On 12th and 13th of October 2012, different demonstrations took place in Nauru and Christmas Island detention centres, against the length of waiting for asylum seekers’ claims to be processed and against incarceration in the Pacific islands.

Many solidarity actions happened, including a demonstration with 200 persons in front of another Australian detention centre a few days before.

On September 30th, 2012, in Nauru, several inmates destroyed tents, electrical material and a part of the kitchen. Following this riot, sixteen amongst them have been charged in November, accused for the destruction of $24 000 material. On December 10th, 2012, they were on trial (except for two of them, already deported) for a second hearing. During the first one, they had refused to go out of the bus when they learnt they’d be defended by a lawyer they had never met. The next hearing will take place on January 14th, 2013… Until then, they’re still incarcerated.

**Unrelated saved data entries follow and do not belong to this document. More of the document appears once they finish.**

(** * TinyPedal: the fuel and sector estimators

    A shallow embedding of [tinypedal/module/module_sectors.py] and
    [tinypedal/module/module_fuel.py], and the properties of their
    per-tick state machines, persistence and worker loops.

    Conventions of the embedding.
    - A Python [float] (and an [int] mixed with floats) is an exact rational
      [Q]; rounding, infinities and NaN are outside the model.  Python's
      [==] on numbers is [Qeq_bool], [<] is [Qltb], [<=] is [Qle_bool].
    - A Python exception is a [Raise] in the [result] monad.
    - The local variables of [__update_data] that live across iterations of
      the [while] loop are the fields of a record; one iteration of the loop
      is a function on that record. *)

From Stdlib Require Import QArith ZArith List String Ascii Bool Lia Lqa Qround.
From Stdlib Require Import Qabs DecimalString.
Import ListNotations.

Open Scope Q_scope.

(** ** Python values and control *)

Module Py.

(** The exceptions the two modules can meet. *)
Inductive exn : Type :=
| IndexError
| ValueError
| ZeroDivisionError
| NameError
| FileNotFoundError
| TypeError.

Inductive result (A : Type) : Type :=
| Ok (a : A)
| Raise (e : exn).
Arguments Ok {A} a.
Arguments Raise {A} e.

Definition bind {A B : Type} (m : result A) (k : A -> result B) : result B :=
  match m with
  | Ok a => k a
  | Raise e => Raise e
  end.

(** [x < y] on numbers. *)
Definition Qltb (x y : Q) : bool := negb (Qle_bool y x).

(** Truth value of a number: [if x:]. *)
Definition truthy (x : Q) : bool := negb (Qeq_bool x 0).

(** [max(a, b)]: the first argument unless the second is greater. *)
Definition max (a b : Q) : Q := if Qltb a b then b else a.

(** [min(a, b)]: the first argument unless the second is smaller. *)
Definition min (a b : Q) : Q := if Qltb b a then b else a.

(** [a / b] on floats. *)
Definition div (a b : Q) : result Q :=
  if Qeq_bool b 0 then Raise ZeroDivisionError else Ok (a / b).

(** [math.modf(x)[0]]: the fractional part, with the sign of [x]. *)
Definition modf_frac (x : Q) : Q :=
  if Qltb x 0 then x - inject_Z (Qceiling x) else x - inject_Z (Qfloor x).

(** [math.ceil(x)]. *)
Definition ceil (x : Q) : Z := Qceiling x.

(** [l[i]] for a non-negative index. *)
Definition index {A : Type} (l : list A) (i : nat) : result A :=
  match nth_error l i with
  | Some a => Ok a
  | None => Raise IndexError
  end.

(** [l[-1]]. *)
Definition index_last {A : Type} (l : list A) : result A :=
  match rev l with
  | a :: _ => Ok a
  | [] => Raise IndexError
  end.

(** [map(f, l)] forced into a tuple, where [f] may raise. *)
Fixpoint map_raise {A B : Type} (f : A -> result B) (l : list A)
  : result (list B) :=
  match l with
  | [] => Ok []
  | a :: l' =>
      bind (f a) (fun b => bind (map_raise f l') (fun bs => Ok (b :: bs)))
  end.

End Py.

Import Py.

Notation "x <- m ;; k" := (Py.bind m (fun x => k))
  (at level 61, m at next level, right associativity).

(** ** Sectors module ([module_sectors.py]) *)

Module Sectors.

(** [MAGIC_NUM]: magic number for a variable not updated by the game. *)
Definition MAGIC_NUM : Q := 99999.

(** A list of three sector times, [[s1, s2, s3]].  Every such list of the
    module is built with exactly three elements and only updated by index. *)
Record vec3 : Type := Vec3 { v0 : Q; v1 : Q; v2 : Q }.

Definition set0 (v : vec3) (x : Q) : vec3 := Vec3 x (v1 v) (v2 v).
Definition set1 (v : vec3) (x : Q) : vec3 := Vec3 (v0 v) x (v2 v).
Definition set2 (v : vec3) (x : Q) : vec3 := Vec3 (v0 v) (v1 v) x.

(** [v[i]] for [i] in 0..2 (slot 2 for any larger index). *)
Definition get (v : vec3) (i : nat) : Q :=
  match i with
  | O => v0 v
  | S O => v1 v
  | _ => v2 v
  end.

(** Modelled from the spec: [val.sector_time] of the validator module on
    one sector time, "value > 0 and < the unset sentinel (99999)". *)
Definition sector_time (t : Q) : bool := Qltb 0 t && Qltb t MAGIC_NUM.

(** Modelled from the spec: [val.sector_time] of the validator module on
    a list of sector times, all of them "individually valid". *)
Definition sector_time_all (v : vec3) : bool :=
  sector_time (v0 v) && sector_time (v1 v) && sector_time (v2 v).

(** The telemetry read on one iteration. *)
Record telemetry : Type := Telemetry {
  sector_idx : Z;       (* api.read.lap.sector_index() *)
  laptime_valid : Q;    (* api.read.timing.last_laptime() *)
  curr_sector1 : Q;     (* api.read.timing.current_sector1() *)
  curr_sector2 : Q;     (* api.read.timing.current_sector2() *)
  last_sector2 : Q      (* api.read.timing.last_sector2() *)
}.

(** The variables set in the [if not reset] block, alive while the session
    is. *)
Record locals : Type := Locals {
  last_sector_idx : Z;  (* previous recorded sector index value *)
  combo_id : string;    (* current car & track combo *)
  session_id : list Q;  (* session identity, a tuple *)
  laptime_best : Q;
  best_s_tb : vec3;     (* theory best sector times *)
  best_s_pb : vec3;     (* personal best sector times *)
  delta_s_tb : vec3;    (* deltabest times against all time best sector *)
  delta_s_pb : vec3;    (* deltabest times against best laptime sector *)
  prev_s : vec3;        (* previous sector times *)
  no_delta_s : bool
}.

(** "While vehicle in S1, update S3 data": the body of the first branch. *)
Definition update_s3 (st : locals) (t : telemetry) : locals :=
  let prev := set2 (prev_s st) (laptime_valid t - last_sector2 t) in
  let delta_pb :=
    if sector_time (v2 (best_s_pb st))
    then set2 (delta_s_pb st)
              (v2 prev - v2 (best_s_pb st) + v1 (delta_s_pb st))
    else delta_s_pb st in
  let delta_tb :=
    if sector_time (v2 (best_s_tb st))
    then set2 (delta_s_tb st) (v2 prev - v2 (best_s_tb st))
    else delta_s_tb st in
  let no_delta := negb (sector_time (v2 (best_s_tb st))) in
  let best_tb :=
    if Qltb (v2 prev) (v2 (best_s_tb st))
    then set2 (best_s_tb st) (v2 prev)
    else best_s_tb st in
  let new_pb := Qltb (laptime_valid t) (laptime_best st)
                && sector_time_all prev in
  {| last_sector_idx := sector_idx t;
     combo_id := combo_id st;
     session_id := session_id st;
     laptime_best := if new_pb then laptime_valid t else laptime_best st;
     best_s_tb := best_tb;
     best_s_pb := if new_pb then prev else best_s_pb st;
     delta_s_tb := delta_tb;
     delta_s_pb := delta_pb;
     prev_s := prev;
     no_delta_s := no_delta |}.

(** "While vehicle in S2, update S1 data". *)
Definition update_s1 (st : locals) (t : telemetry) : locals :=
  let prev := set0 (prev_s st) (curr_sector1 t) in
  let delta_pb :=
    if sector_time (v0 (best_s_pb st))
    then set0 (delta_s_pb st) (v0 prev - v0 (best_s_pb st))
    else delta_s_pb st in
  let delta_tb :=
    if sector_time (v0 (best_s_tb st))
    then set0 (delta_s_tb st) (v0 prev - v0 (best_s_tb st))
    else delta_s_tb st in
  let no_delta := negb (sector_time (v0 (best_s_tb st))) in
  let best_tb :=
    if Qltb (v0 prev) (v0 (best_s_tb st))
    then set0 (best_s_tb st) (v0 prev)
    else best_s_tb st in
  {| last_sector_idx := sector_idx t;
     combo_id := combo_id st;
     session_id := session_id st;
     laptime_best := laptime_best st;
     best_s_tb := best_tb;
     best_s_pb := best_s_pb st;
     delta_s_tb := delta_tb;
     delta_s_pb := delta_pb;
     prev_s := prev;
     no_delta_s := no_delta |}.

(** "While vehicle in S3, update S2 data". *)
Definition update_s2 (st : locals) (t : telemetry) : locals :=
  let prev := set1 (prev_s st) (curr_sector2 t - curr_sector1 t) in
  let delta_pb :=
    if sector_time (v1 (best_s_pb st))
    then set1 (delta_s_pb st)
              (v1 prev - v1 (best_s_pb st) + v0 (delta_s_pb st))
    else delta_s_pb st in
  let delta_tb :=
    if sector_time (v1 (best_s_tb st))
    then set1 (delta_s_tb st) (v1 prev - v1 (best_s_tb st))
    else delta_s_tb st in
  let no_delta := negb (sector_time (v1 (best_s_tb st))) in
  let best_tb :=
    if Qltb (v1 prev) (v1 (best_s_tb st))
    then set1 (best_s_tb st) (v1 prev)
    else best_s_tb st in
  {| last_sector_idx := sector_idx t;
     combo_id := combo_id st;
     session_id := session_id st;
     laptime_best := laptime_best st;
     best_s_tb := best_tb;
     best_s_pb := best_s_pb st;
     delta_s_tb := delta_tb;
     delta_s_pb := delta_pb;
     prev_s := prev;
     no_delta_s := no_delta |}.

(** The guards of the three branches. *)
Definition in_s1 (t : telemetry) : bool :=
  (sector_idx t =? 0)%Z && Qltb 0 (laptime_valid t)
  && Qltb 0 (last_sector2 t).

Definition in_s2 (t : telemetry) : bool :=
  (sector_idx t =? 1)%Z && Qltb 0 (curr_sector1 t).

Definition in_s3 (t : telemetry) : bool :=
  (sector_idx t =? 2)%Z && Qltb 0 (curr_sector2 t)
  && Qltb 0 (curr_sector1 t).

(** "Update previous & best sector time": one iteration of the loop body
    while the session is active, after the reset block. *)
Definition update_data (st : locals) (t : telemetry) : locals :=
  if negb (last_sector_idx st =? sector_idx t)%Z then
    if in_s1 t then update_s3 st t
    else if in_s2 t then update_s1 st t
    else if in_s3 t then update_s2 st t
    else st
  else st.

(** The [minfo.sectors] fields. *)
Record output : Type := Output {
  sectorIndex : Z;
  deltaSectorBestPB : vec3;
  deltaSectorBestTB : vec3;
  sectorBestTB : vec3;
  sectorBestPB : vec3;
  sectorPrev : vec3;
  noDeltaSector : bool
}.

(** "Output sectors data". *)
Definition publish (st : locals) : output :=
  {| sectorIndex := Z.min (Z.max (last_sector_idx st) 0) 2;
     deltaSectorBestPB := delta_s_pb st;
     deltaSectorBestTB := delta_s_tb st;
     sectorBestTB := best_s_tb st;
     sectorBestPB := best_s_pb st;
     sectorPrev := prev_s st;
     noDeltaSector := no_delta_s st |}.

(** *** Persistence of the sector record *)

(** Modelled from the spec: [fmt.pipe_split] of the formatter module, the
    fields of a "pipe-delimited record string". *)
Fixpoint pipe_split (s : string) : list string :=
  match s with
  | EmptyString => [EmptyString]
  | String c s' =>
      if Ascii.eqb c "|" then EmptyString :: pipe_split s'
      else match pipe_split s' with
           | w :: ws => String c w :: ws
           | [] => [String c EmptyString]
           end
  end.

We want to express solidarity with these revolts, whether they happen here or there, because the incarceration of foreign people can’t be separated from the world that generates it. The borders allow the efficiency of exploitation and many business companies make money from it – while the States pour out their racist and securitarian speeches. It makes sense, for us, to make all these facts visible, here at the Quai Branly Museum, in this colonialist graveyard where everyone comes to admire the remnants of looted and slaughtered populations, and where the Elior company makes money with Les Ombres restaurant, as they make money working for French detention centres in Metz and Perpignan (where they serve food). Because in France as everywhere else, hunting down, sorting human beings, incarceration and deportation of migrants and other undesirables are all common practices for the State, and lots of companies make money from them.

Solidarity with the revolts against the borders and their prisons! Sabotage the mechanisms of incarceration and deportation! Freedom for everybody, with or without ID!